Lorian suited up with some small degree of difficulty, slipping into the thermal suit one leg at a time. It was heavier than he expected, and it was only then that he noticed—really noticed—that the planet’s gravity ran heavier than one-standard. All that day and the day before, he had attributed the heaviness of his limbs and the sluggishness of his mind to fugue and injury.
He shut his eyes. It was all he could do to stop his shoulders shaking, knowing the pain he was in for in the days to come. Every step, every waking hour on that damned world would mean pain, the dull and constant ache of muscles straining to acclimate to a world heavier than any in his long experience, heavier even than the false gravity of the Tamerlane, which Hadrian had tuned heavier than one standard.
Seeing this, Duke intruded. “What?”
What sense was there in complaining? What good was there in grief?
Neither befitted a gurram, a knight of the Arthur-Buddha, and though Lorian was no true gurram, only an adherent of the secret mysteries of the Order, his feet walked the Path. And so he let them go.
“Nothing.”
In short order, Duke showed him how to wear the rebreather system and fished the tubes between the thermal layer and his clothes. The mask covered his nose and mouth, and some feature of its design muffled and amplified his voice in equal measure. Belusha’s air was not toxic, Duke had said—only thin, as though they were at some great altitude. The rebreather worked by recycling Lorian’s own breath, sifting the carbon dioxide from the unused oxygen and sucking in air through a small fan in the suit’s hip-pack. It whined faintly once it was powered on, and with the heating element drew the most power from the suit’s small graphene battery array.

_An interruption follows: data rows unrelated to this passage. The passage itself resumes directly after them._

(** * Quantization parameters and data transform of [quant_utils.py]

    A shallow embedding of the numeric core of
    [onnxruntime/python/tools/quantization/quant_utils.py]:
    the range tables, [get_qmin_qmax_for_qType], [compute_scale_zp],
    [compute_scale_zp_float8], [quantize_nparray] and [quantize_data].

    Numbers.  Python and numpy floating-point values are modelled by exact
    rationals ([Q]), extended by the two infinities and NaN where the code
    can produce them from finite data (a division by a zero scale, the
    standard deviation of an empty array).  Rounding error of the binary32
    and binary64 formats is not modelled, and zero carries no sign.
    Rationals are compared with [==] ([Qeq]).

    Errors.  A Python exception is a [Raise e] result; the functions are
    written in the error monad, in the order the source evaluates.

    Libraries.  The functions of numpy and onnx that the source calls
    ([numpy.sqrt] inside [numpy.std], the E4M3FN decoder, the
    [QuantizeLinear] kernel, the out-of-range behaviour of [astype]) are
    the fields of the class [Runtime].  Theorems are stated for every
    runtime; runs on explicit inputs use [reference_runtime]. *)

From Stdlib Require Import ZArith QArith Qround Qabs List Bool Lia Lqa.
Import ListNotations.

Local Open Scope Z_scope.

(** ** Exceptions and results *)

(** The two [RuntimeError]s of [quantize_data], told apart by their message.
    The NaN report carries the four numbers its f-string prints. *)
Inductive runtime_message : Type :=
| UnsupportedReduceRange
| QuantizedValueIsNaN (data_min data_max : Q) (quantized_min quantized_max : Z).

Inductive exn : Type :=
| AssertionError
| ValueError
| NotImplementedError
| ZeroDivisionError
| RuntimeError (msg : runtime_message).

Inductive result (A : Type) : Type :=
| Ok (a : A)
| Raise (e : exn).

Arguments Ok {A} a.
Arguments Raise {A} e.

Definition bind {A B : Type} (m : result A) (k : A -> result B) : result B :=
  match m with
  | Ok a => k a
  | Raise e => Raise e
  end.

Notation "x <- m ;; k" := (bind m (fun x => k))
  (at level 61, m at next level, right associativity).
Notation "' p <- m ;; k" := (bind m (fun x => let p := x in k))
  (at level 61, p pattern, m at next level, right associativity).

(** ** Element types *)

(** [onnx.TensorProto.DataType]; the enumeration is closed. *)
Inductive TensorProto : Type :=
| UNDEFINED | FLOAT | UINT8 | INT8 | UINT16 | INT16 | INT32 | INT64
| STRING | BOOL | FLOAT16 | DOUBLE | UINT32 | UINT64 | COMPLEX64 | COMPLEX128
| BFLOAT16 | FLOAT8E4M3FN | FLOAT8E4M3FNUZ | FLOAT8E5M2 | FLOAT8E5M2FNUZ.

Definition TensorProto_eqb (a b : TensorProto) : bool :=
  match a, b with
  | UNDEFINED, UNDEFINED | FLOAT, FLOAT | UINT8, UINT8 | INT8, INT8
  | UINT16, UINT16 | INT16, INT16 | INT32, INT32 | INT64, INT64
  | STRING, STRING | BOOL, BOOL | FLOAT16, FLOAT16 | DOUBLE, DOUBLE
  | UINT32, UINT32 | UINT64, UINT64 | COMPLEX64, COMPLEX64
  | COMPLEX128, COMPLEX128 | BFLOAT16, BFLOAT16
  | FLOAT8E4M3FN, FLOAT8E4M3FN | FLOAT8E4M3FNUZ, FLOAT8E4M3FNUZ
  | FLOAT8E5M2, FLOAT8E5M2 | FLOAT8E5M2FNUZ, FLOAT8E5M2FNUZ => true
  | _, _ => false
  end.

(** The numpy storage types of [ONNX_TYPE_TO_NP_TYPE].  [float8e4m3fn] is
    onnx's custom element type: one byte per element, holding the code. *)
Inductive np_dtype : Type :=
| int8 | uint8 | int16 | uint16 | float8e4m3fn.

Definition ONNX_TYPE_TO_NP_TYPE (qType : TensorProto) : option np_dtype :=
  match qType with
  | INT8 => Some int8
  | UINT8 => Some uint8
  | INT16 => Some int16
  | UINT16 => Some uint16
  | FLOAT8E4M3FN => Some float8e4m3fn
  | _ => None
  end.

(** ** Range tables *)

Definition ONNX_INT_TYPE_RANGE (qType : TensorProto) : option (Z * Z) :=
  match qType with
  | UINT8 => Some (0, 255)
  | INT8 => Some (-128, 127)
  | UINT16 => Some (0, 65535)
  | INT16 => Some (-32768, 32767)
  | _ => None
  end.

Definition ONNX_INT_TYPE_SYMMETRIC_RANGE (qType : TensorProto) : option (Z * Z) :=
  match qType with
  | INT8 => Some (-127, 127)
  | INT16 => Some (-32767, 32767)
  | _ => None
  end.

Definition ONNX_INT_TYPE_REDUCED_RANGE (qType : TensorProto) : option (Z * Z) :=
  match qType with
  | UINT8 => Some (0, 127)
  | INT8 => Some (-64, 64)
  | UINT16 => Some (0, 32767)
  | INT16 => Some (-16384, 16384)
  | _ => None
  end.

(** [get_qmin_qmax_for_qType(qType, reduce_range, symmetric)].  [dict.get]
    yields [None] for a missing key, which [if not qrange] turns into a
    [ValueError]. *)
Definition get_qmin_qmax_for_qType
    (qType : TensorProto) (reduce_range symmetric : bool) : result (Z * Z) :=
  if TensorProto_eqb qType FLOAT8E4M3FN then Raise NotImplementedError
  else
    let qrange :=
      if reduce_range then ONNX_INT_TYPE_REDUCED_RANGE qType
      else
        match symmetric, ONNX_INT_TYPE_SYMMETRIC_RANGE qType with
        | true, Some r => Some r
        | _, _ => ONNX_INT_TYPE_RANGE qType
        end in
    match qrange with
    | None => Raise ValueError
    | Some r => Ok r
    end.

(** The integer kinds, as [quantize_data] lists them. *)
Definition is_integer_kind (qType : TensorProto) : bool :=
  match qType with
  | INT8 | UINT8 | INT16 | UINT16 => true
  | _ => false
  end.

(** ** Rational arithmetic of the solver *)

Definition Qltb (x y : Q) : bool := negb (Qle_bool y x).

(** Python's two-argument [min(a, b)] and [max(a, b)]: the first argument
    is kept unless the second is strictly smaller (larger). *)
Definition py_min2 (a b : Q) : Q := if Qltb b a then b else a.
Definition py_max2 (a b : Q) : Q := if Qltb a b then b else a.

(** Python's [round(x)] to an integer and numpy's [rint]: ties go to the
    even neighbour. *)
Definition py_round (x : Q) : Z :=
  let f := Qfloor x in
  match ((x - inject_Z f) ?= (1 # 2))%Q with
  | Lt => f
  | Gt => f + 1
  | Eq => if Z.even f then f else f + 1
  end.

(** [numpy.finfo(numpy.float32).tiny], the smallest positive normal
    binary32 number, [2^-126]. *)
Definition float32_tiny : Q := 1 # (2 ^ 126).

(** Python's [a / b] on floats: a zero divisor raises.  ([rmin], [rmax] are
    taken to be Python floats, as in a call on a list of floats.) *)
Definition py_truediv (a b : Q) : result Q :=
  if Qeq_bool b 0 then Raise ZeroDivisionError else Ok (a / b)%Q.
Lemma height_zero_divides_witness :
  main (bmp_header 38 2 0 8 4 ++ [xff; x10; x00; x00]) = Fault DivideByZero.
Proof.
  apply (height_zero_divides _ (Header 38 2 0 8 4)).
  - vm_compute. reflexivity.
  - reflexivity.
  - reflexivity.
Defined.

(** The bits-per-pixel field is a function of the bytes at [0x1C] and
    [0x1D]. *)
Lemma le_value_two_bytes (c1 c2 : list byte) :
  c1 !! Z.to_nat 0x1c = c2 !! Z.to_nat 0x1c ->
  c1 !! Z.to_nat 0x1d = c2 !! Z.to_nat 0x1d ->
  le_value c1 0x1c 2 = le_value c2 0x1c 2.
Proof.
  intros H0 H1. cbn [le_value]. unfold byte_at.
  change (Z.to_nat (0x1c + Z.of_nat 0)) with (Z.to_nat 0x1c).
  change (Z.to_nat (0x1c + Z.of_nat 1)) with (Z.to_nat 0x1d).
  rewrite H0, H1. reflexivity.
Qed.

(** C10: two files that hold a whole header and agree on the bytes at
    [0x1C] and [0x1D] take the same branch of the format check: both are
    rejected with no output, or both go on to the extraction, whatever
    their other bytes are. *)
Theorem format_check_two_bytes (c1 c2 : list byte) :
  0x26 <= Z.of_nat (length c1) <= int_max ->
  0x26 <= Z.of_nat (length c2) <= int_max ->
  c1 !! Z.to_nat 0x1c = c2 !! Z.to_nat 0x1c ->
  c1 !! Z.to_nat 0x1d = c2 !! Z.to_nat 0x1d ->
  (main c1 = Ok NeedsColors /\ main c2 = Ok NeedsColors) \/
  (exists h1 h2,
      read_header c1 = Ok h1 /\ read_header c2 = Ok h2 /\
      bitcount h1 = 8 /\ bitcount h2 = 8 /\
      main c1 = (output ← convert c1 h1; Ok (Done output)) /\
      main c2 = (output ← convert c2 h2; Ok (Done output))).
Proof.
  intros L1 L2 B0 B1.
  pose proof (read_header_total c1 L1) as R1.
  pose proof (read_header_total c2 L2) as R2.
  pose proof (le_value_two_bytes c1 c2 B0 B1) as Hbits.
  destruct (Z.eq_dec (to_signed (le_value c1 0x1c 2)) 8) as [E8|Hne].
  - right. eexists _, _.
    split; [exact R1|]. split; [exact R2|].
    split; [exact E8|]. split; [cbn [bitcount]; rewrite <- Hbits; exact E8|].
    split.
    + apply main_accepted; [exact R1 | exact E8].
    + apply main_accepted; [exact R2 | cbn [bitcount]; rewrite <- Hbits; exact E8].
  - left. split.
    + apply (main_not_accepted _ _ R1). apply Z.eqb_neq. exact Hne.
    + apply (main_not_accepted _ _ R2). apply Z.eqb_neq.
      cbn [bitcount]. rewrite <- Hbits. exact Hne.
Qed.

Lemma format_check_two_bytes_witness :
  (main bmp_2x2 = Ok NeedsColors /\ main bmp_3x2 = Ok NeedsColors) \/
  (exists h1 h2,
      read_header bmp_2x2 = Ok h1 /\ read_header bmp_3x2 = Ok h2 /\
      bitcount h1 = 8 /\ bitcount h2 = 8 /\
      main bmp_2x2 = (output ← convert bmp_2x2 h1; Ok (Done output)) /\
      main bmp_3x2 = (output ← convert bmp_3x2 h2; Ok (Done output))).
Proof.
  apply (format_check_two_bytes bmp_2x2 bmp_3x2).
  - vm_compute. split; discriminate.
  - vm_compute. split; discriminate.
  - reflexivity.
  - reflexivity.
Defined.
(** * HomeMadeChess: a shallow embedding of the rules engine

    The development follows the layout of [src/core]: pieces, board, moves,
    game state with its FEN codec, the apply/undo engine, the move generator
    and the status rules.  Python exceptions are modelled by the [result]
    monad; objects that Python mutates in place are passed and returned
    explicitly.  Coordinates are [(rank, file)] pairs of integers (they may
    leave the board during ray walks, exactly as in the source). *)

From Stdlib Require Import ZArith Lia Bool Ascii String DecimalString
  DecimalPos.
From stdpp Require Import base tactics option list.

Local Open Scope Z_scope.

(** ** Exceptions *)

Inductive exn := ValueError | IndexError.

Inductive result (A : Type) :=
| Ok (a : A)
| Raise (e : exn).
Arguments Ok {A} a.
Arguments Raise {A} e.

Definition bind {A B} (m : result A) (k : A -> result B) : result B :=
  match m with
  | Ok a => k a
  | Raise e => Raise e
  end.

Notation "x <- m ;; k" := (bind m (fun x => k))
  (at level 90, m at level 89, right associativity).

(** ** core/piece.py *)

Inductive Color := WHITE | BLACK.
Inductive PieceType := PAWN | KNIGHT | BISHOP | ROOK | QUEEN | KING.

Definition Square : Type := Z * Z.

(** A piece carries its colour, its type (the class of the Python object)
    and the square it believes it stands on. *)
Record Piece := mkPiece {
  piece_type : PieceType;
  color : Color;
  position : Square
}.

#[global] Instance Color_eq_dec : EqDecision Color.
Proof. solve_decision. Defined.
#[global] Instance PieceType_eq_dec : EqDecision PieceType.
Proof. solve_decision. Defined.
#[global] Instance Piece_eq_dec : EqDecision Piece.
Proof. solve_decision. Defined.

Definition is_white (p : Piece) : bool := bool_decide (color p = WHITE).

(** [Pawn.start_rank] and [Pawn.direction]. *)
Definition start_rank (p : Piece) : Z := if is_white p then 1 else 6.
Definition direction (p : Piece) : Z := if is_white p then 1 else -1.

Definition knight_deltas : list (Z * Z) :=
  [(-2, -1); (-2, 1); (-1, -2); (-1, 2); (1, -2); (1, 2); (2, -1); (2, 1)].
Definition bishop_deltas : list (Z * Z) :=
  [(-1, -1); (-1, 1); (1, -1); (1, 1)].
Definition rook_deltas : list (Z * Z) :=
  [(-1, 0); (1, 0); (0, -1); (0, 1)].
Definition queen_deltas : list (Z * Z) :=
  [(-1, -1); (-1, 0); (-1, 1); (0, -1); (0, 1); (1, -1); (1, 0); (1, 1)].
Definition king_deltas : list (Z * Z) :=
  [(-1, -1); (-1, 0); (-1, 1); (0, -1); (0, 1); (1, -1); (1, 0); (1, 1)].
(** [n => JSON.stringify(n.path) === JSON.stringify(path)]. *)
Definition same_path (p : JSONPath) (n : NodeData) : bool :=
  stringify_path (path n) =? stringify_path p.

(** [parsed === null]. *)
Definition is_null (v : json) : bool :=
  match v with
  | JPrim PNull => true
  | _ => false
  end.

(** The rows built at the head of [handleSave] of [EditableNodeModalInline]. *)
Definition parsed_rows (parsed : json) : list NodeRow :=
  if negb (is_null parsed) && typeof_object parsed && negb (Array_isArray parsed)
  then map (fun kv => make_row (Some (fst kv)) (snd kv)) (own_entries parsed)
  else [make_row None parsed].

(** The edits of a field-set save, in the words of the specification: one
    per key, at the path of the node extended by the key, setting the value
    that the edited object has at the key, or deleting when it has none. *)
Definition field_edits (p : JSONPath) (props : list (string * json)) (keys : list string)
  : list (JSONPath * option json) :=
  map (fun k => ((p ++ [SegKey k])%list, lookup k props)) keys.

(** The rows of the [catch] block of [handleSave] of [EditableNodeModal]. *)
Definition fallback_rows (nd : NodeData) (parsed : json) : list NodeRow :=
  if isPrimitiveNode nd then [make_row None parsed]
  else map (fun kv => make_row (Some (fst kv)) (snd kv))
           (own_entries (if truthy parsed then parsed else JObj [])).
Lemma snapshotMinimax_minimizing fuel (squares : list cell) depth M :
  evaluate squares M = 0 -> getAvailableMoves squares <> [] ->
  snapshotMinimax (S fuel) squares depth false M
  = fold_left
      (fun best move =>
         num_min best
           (snapshotMinimax fuel (<[move := Some (opponentOf M)]> squares)
              (depth + 1) true M))
      (getAvailableMoves squares) PosInf.
Proof.
  intros E Hne. cbn [snapshotMinimax]. rewrite E.
  change ((0 =? 10) || (0 =? -10)) with false. cbv iota.
  destruct (getAvailableMoves squares) as [|m rest]; [now destruct Hne|].
  reflexivity.
Qed.

Section Tiers.
Implicit Types (squares : list cell) (M : Player).

Lemma moveValue_le_10 squares M j w :
  wellFormed squares -> squares !! j = Some None ->
  moveValue squares M j w -> w <= 10.
Proof.
  intros Hwf Hj Hw.
  pose proof (getAvailableMoves_insert_length squares j M Hj) as Hless.
  pose proof (getAvailableMoves_length_le squares) as Hle.
  unfold wellFormed in Hwf.
  destruct (minimax_inRange (<[j := Some M]> squares) 0 false M)
    as (z & Hz & Hb); [lia|lia|].
  unfold moveValue in Hw. rewrite Hz in Hw. injection Hw as <-. lia.
Qed.

(** Tier 1: the immediate win has value 10, which no move exceeds. *)
Lemma lowestWin_bestValue squares M i :
  wellFormed squares -> lowestWin squares M i -> bestValue squares M i.
Proof.
  intros Hwf [W _]. apply winsAt_true in W. destruct W as [Hi W].
  apply cell_eqb_eq in W.
  assert (E : evaluate (<[i := Some M]> squares) M = 10).
  { now apply (evaluate_cases (<[i := Some M]> squares) M). }
  exists 10. split.
  - unfold moveValue. rewrite minimax_terminal by now left.
    rewrite E. reflexivity.
  - intros j w Hj Hw. exact (moveValue_le_10 _ _ _ _ Hwf Hj Hw).
Qed.

(** Without an immediate win, a move leaves a board that [M] has not
    won. *)
Lemma no_win_after squares M j :
  hasImmediate squares M = false -> squares !! j = Some None ->
  calculateWinner (<[j := Some M]> squares) <> Some M.
Proof.
  intros Hno Hj E.
  pose proof (proj1 (hasImmediate_false _ _) Hno j) as W.
  assert (W' : winsAt squares M j = true).
  { apply winsAt_true. split; [now apply getAvailableMoves_In|].
    now apply cell_eqb_eq. }
  congruence.
Qed.

(** Tier 2 on a board where the opponent already holds a line: every
    move has value -10. *)
Lemma lost_board_values squares M l j :
  hasImmediate squares M = false ->
  In l lines -> lineHeld squares (opponentOf M) l = true ->
  squares !! j = Some None ->
  moveValue squares M j (-10).
Proof.
  intros Hno Hl Hh Hj.
  assert (E : calculateWinner (<[j := Some M]> squares) = Some (opponentOf M)).
  { destruct (calculateWinner (<[j := Some M]> squares)) as [q|] eqn:E.
    - assert (Hq : q = M \/ q = opponentOf M) by (destruct M, q; auto).
      destruct Hq as [->| ->]; [|reflexivity].
      destruct (no_win_after squares M j Hno Hj E).
    - pose proof (proj1 (calculateWinner_None _) E l (opponentOf M) Hl) as F.
      rewrite (lineHeld_insert_keep _ _ _ _ _ Hj Hh) in F. discriminate. }
  apply (evaluate_cases (<[j := Some M]> squares) M) in E.
  unfold moveValue. rewrite minimax_terminal by now right.
  rewrite E. reflexivity.
Qed.

(** Tier 2 on a board where the opponent holds no line: a move other
    than the block [b] lets the opponent win at once, for a value of at
    most -9. *)
Lemma unblocked_value squares M b j w :
  wellFormed squares ->
  hasImmediate squares M = false ->
  (forall l, In l lines -> lineHeld squares (opponentOf M) l = false) ->
  winsAt squares (opponentOf M) b = true ->
  squares !! j = Some None -> j <> b ->
  moveValue squares M j w -> w <= -9.
Proof.
  intros Hwf Hno Hnoline Hb Hj Hjb Hw.
  apply winsAt_true in Hb. destruct Hb as [Hb Wb].
  apply getAvailableMoves_In in Hb. apply cell_eqb_eq in Wb.
  set (sj := <[j := Some M]> squares) in *.
  assert (Hlen : length sj = 9%nat) by (unfold sj; now rewrite length_insert).
  assert (Hbj : sj !! b = Some None).
  { unfold sj. now rewrite list_lookup_insert_ne. }
  assert (Ej : calculateWinner sj = None).
  { destruct (calculateWinner sj) as [q|] eqn:E; [|reflexivity].
    assert (Hq : q = M \/ q = opponentOf M) by (destruct M, q; auto).
    destruct Hq as [->| ->].
    - destruct (no_win_after squares M j Hno Hj E).
    - destruct (calculateWinner_insert squares j M Hnoline E). }
  assert (Eb : calculateWinner (<[b := Some (opponentOf M)]> sj)
               = Some (opponentOf M)).
  { apply calculateWinner_only.
    - apply calculateWinner_Some in Wb. destruct Wb as (l & Hl & Hh).
      exists l. split; [exact Hl|].
      unfold sj. rewrite list_insert_insert_ne by congruence.
      apply lineHeld_insert_keep; [|exact Hh].
      now rewrite list_lookup_insert_ne by congruence.
    - intros l Hl. rewrite opponentOf_involutive.
      destruct (lineHeld (<[b := Some (opponentOf M)]> sj) M l) eqn:F;
        [|reflexivity].
      apply lineHeld_insert_other in F;
        [|intros E; symmetry in E; now apply opponentOf_ne in E].
      now rewrite (proj1 (calculateWinner_None _) Ej l M Hl) in F. }
  pose proof (getAvailableMoves_length_le squares) as Hle.
  pose proof (getAvailableMoves_insert_length squares j M Hj) as Hless.
  fold sj in Hless. unfold wellFormed in Hwf.
  unfold moveValue in Hw. fold sj in Hw.
  rewrite (minimax_eq_snapshot (S (length sj))) in Hw by lia.
  apply (f_equal (fun r => match r with Some (v, _) => v | None => NegInf end))
    in Hw.
  assert (E0 : evaluate sj M = 0) by (unfold evaluate; now rewrite Ej).
  assert (Hin : In b (getAvailableMoves sj)) by now apply getAvailableMoves_In.
  rewrite snapshotMinimax_minimizing in Hw;
    [|exact E0|intros En; rewrite En in Hin; destruct Hin].
  destruct (fold_min_le
              (fun k => snapshotMinimax (length sj)
                          (<[k := Some (opponentOf M)]> sj) (0 + 1) true M)
              (getAvailableMoves sj) b (-9)) with (best := PosInf)
    as (x & Hx & Hle9); try easy.
  - intros k Hk. apply getAvailableMoves_In in Hk.
    pose proof (getAvailableMoves_insert_length sj k (opponentOf M) Hk).
    destruct (snapshotMinimax_inRange (length sj)
                (<[k := Some (opponentOf M)]> sj) (0 + 1) true M)
      as (z & -> & _); [lia|lia|lia|].
    now exists z.
  - apply (evaluate_cases (<[b := Some (opponentOf M)]> sj) M) in Eb.
    rewrite Hlen, snapshotMinimax_terminal by now right.
    rewrite Eb. reflexivity.
  - rewrite Hx in Hw. injection Hw as <-. exact Hle9.
Qed.
(** * Log-record formatters of jina/logging/formatter.py

    A shallow embedding of the four formatters ([ColorFormatter],
    [PlainFormatter], [JsonFormatter], [ProfileFormatter]) together with
    the parts of the Python runtime they call: [copy.copy] on a record,
    [re.sub] with the CSI pattern, [str()], [json.dumps(..., sort_keys=True)]
    and [logging.Formatter.format] with %-style templates.

    Python strings are sequences of code points; here a string is a
    [string] whose characters are the code points below 256.

    Objects live in a store: a record object is its attribute dictionary,
    a dict object is given by its items with string keys, its items with
    integer keys and a mark for keys of any other kind, and a value refers
    to a dict by its location, so that a record and its shallow copy share
    the dict their [msg] refers to. A call is a state-and-exception
    computation over the store.

    The definitions come first: strings and the regular expression, values
    and the store, [str()], the JSON encoder, %-formatting, the base
    formatter, the four formatters and the records used as examples. The
    properties follow, formatter by formatter. *)

From Stdlib Require Import ZArith String Ascii List Decimal DecimalString Bool Lia.
From stdpp Require Import gmap strings list fin_maps sorting.

Local Open Scope string_scope.
Local Open Scope Z_scope.

(** ** Characters and strings *)

Definition ESC : ascii := "027"%char.
Definition LF : ascii := "010"%char.

Definition code (c : ascii) : N := N_of_ascii c.

(** The class [[@-~]] of the pattern. *)
Definition is_final (c : ascii) : bool :=
  ((64 <=? code c) && (code c <=? 126))%N.

Fixpoint str_take (n : nat) (s : string) : string :=
  match n, s with
  | S k, String c t => String c (str_take k t)
  | _, _ => EmptyString
  end.

Fixpoint str_mem (c : ascii) (s : string) : bool :=
  match s with
  | EmptyString => false
  | String d t => Ascii.eqb c d || str_mem c t
  end.

(** Text without [%], which %-formatting copies as it is. *)
Fixpoint percent_free (s : string) : bool :=
  match s with
  | EmptyString => true
  | String c t => negb (Ascii.eqb c "%") && percent_free t
  end.

(** Text without a line feed. *)
Fixpoint one_line (s : string) : bool :=
  match s with
  | EmptyString => true
  | String c t => negb (Ascii.eqb c LF) && one_line t
  end.

Fixpoint str_snoc (s : string) (c : ascii) : string :=
  match s with
  | EmptyString => String c EmptyString
  | String d t => String d (str_snoc t c)
  end.

Fixpoint str_prefix (p s : string) : bool :=
  match p, s with
  | EmptyString, _ => true
  | String a p', String b s' => Ascii.eqb a b && str_prefix p' s'
  | String _ _, EmptyString => false
  end.

(** [needle in s], as [str.find(needle) >= 0]. *)
Fixpoint str_contains (needle s : string) : bool :=
  str_prefix needle s ||
  match s with
  | EmptyString => false
  | String _ t => str_contains needle t
  end.

Fixpoint str_join (sep : string) (l : list string) : string :=
  match l with
  | [] => ""
  | [x] => x
  | x :: l' => x ++ sep ++ str_join sep l'
  end.

(** ** The regular expression [\u001b\[.*?[@-~]] and [re.sub(pat, '', s)] *)

(** After [ESC '['], the lazy [.*?] extends over characters other than the
    line feed until the first character of the class [[@-~]]; the result is
    the number of characters up to and including that one. *)
Fixpoint csi_tail (s : string) : option nat :=
  match s with
  | EmptyString => None
  | String c t =>
      if is_final c then Some 1%nat
      else if Ascii.eqb c LF then None
      else S <$> csi_tail t
  end.

(** Length of the match of the pattern at the head of [s], if any. *)
Definition csi_at (s : string) : option nat :=
  match s with
  | String c (String d u) =>
      if Ascii.eqb c ESC && Ascii.eqb d "["%char
      then (fun n => S (S n)) <$> csi_tail u
      else None
  | _ => None
  end.

(** The left-to-right scan of [re.sub]: at a position where the pattern
    matches, the match is dropped and the scan resumes after it; elsewhere
    the character is kept. [skip] counts the characters of the current
    match still to drop. *)
Fixpoint sub_csi (skip : nat) (s : string) : string :=
  match s with
  | EmptyString => EmptyString
  | String c t =>
      match skip with
      | S k => sub_csi k t
      | O =>
          match csi_at s with
          | Some n => sub_csi (Nat.pred n) t
          | None => String c (sub_csi 0 t)
          end
      end
  end.

Definition strip_csi (s : string) : string := sub_csi 0 s.

(** [re.search(pat, s) is not None]. *)
Fixpoint has_csi (s : string) : bool :=
  match csi_at s with
  | Some _ => true
  | None => match s with
            | EmptyString => false
            | String _ t => has_csi t
            end
  end.

(** ** Exceptions and results *)

(** [OtherError] stands for any exception class that is none of the
    others, by its name. *)
Inductive exn :=
  | AttributeError
  | KeyError
  | TypeError
  | ValueError
  | OverflowError
  | OtherError (name : string).

(** [Unmodelled] marks a use of the runtime outside the fragment embedded
    here (a template directive with flags or widths, a numeric conversion
    of an [opaque] object, a dict with keys that are neither strings nor
    integers). *)
Inductive result (A : Type) :=
  | Ok (a : A)
  | Raise (e : exn)
  | Unmodelled.
Arguments Ok {A} a.
Arguments Raise {A} e.
Arguments Unmodelled {A}.

Definition rbind {A B} (m : result A) (k : A -> result B) : result B :=
  match m with
  | Ok a => k a
  | Raise e => Raise e
  | Unmodelled => Unmodelled
  end.

Definition rmap {A B} (f : A -> B) (m : result A) : result B :=
  rbind m (fun a => Ok (f a)).

Fixpoint rmapM {A B} (f : A -> result B) (l : list A) : result (list B) :=
  match l with
  | [] => Ok []
  | x :: l' => rbind (f x) (fun y => rbind (rmapM f l') (fun ys => Ok (y :: ys)))
  end.

(** ** Python values *)

Definition loc := positive.

(** A float, identified by its shortest decimal representation (what
    [float.__repr__] prints). *)
Inductive pyfloat :=
  | FNan
  | FInf (neg : bool)
  | FNum (d : decimal).

(** Any other object (tuple, list, set, bytes, exception, user class, ...).
    The formatters never look inside such an object; the runtime does, and
    the object is described by what the runtime makes of it: what [str()]
    does with it (the text it returns, or the exception [__str__] raises),
    the text the JSON encoder produces ([None] when the encoder raises
    [TypeError]) and its truth value. *)
Record opaque := Opaque {
  o_text : result string;
  o_json : option string;
  o_truth : bool
}.

Inductive value :=
  | VNone
  | VBool (b : bool)
  | VInt (z : Z)
  | VFloat (f : pyfloat)
  | VStr (s : string)
  | VDict (l : loc)          (* a dict object, by reference *)
  | VObj (o : opaque).

(** A mapping from string keys: the attribute dictionary of an object, a
    dict built by a comprehension over attribute names, the items of a
    dict object that have a string key. With [sort_keys=True] the
    insertion order is not observable. *)
Abbreviation pydict := (gmap string value).

(** The attribute dictionary of a record object ([record.__dict__]). *)
Abbreviation attrs := (gmap string value).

“You’re one of the lucky ones, you know,” Duke said, inspecting Lorian’s new uniform.
“How’s that?”
“You’re not going out,” said the older man. “You’re not for the rigs, or the scrapyards away west. You’re motor pool, now. You won’t have to contend with the real cold, or the wild or the Outborn.”
“Outborn?”
Duke only shook his head. “Too much chatter, Lorcan,” said he, who had chattered far more than Lorian ever had. “Come on.”
The exit lay through another pair of heavy round metal doors painted with the number 4—an ill-omened number—and the words YARD and AIRLOCK. It rolled aside, admitting the daylight and a blast of air so cold that Lorian recoiled.
“Best drink it in, old son,” Duke said. “You may as well get used to it.”
Lorian was immediately glad of the suit. Though his hands went numb almost immediately in the cold morning air and his face stung, the cold did not pierce him entirely. Indeed, it was not the cold that struck him most sharply.
It was the light.
For an instant, Lorian thought the yard of the prison complex at Downwell was ringed by floodlight towers, so bright was it. But though the camp city was ringed by high and narrow towers, fingers of black steel, they were crowned by neither beacon nor lamp.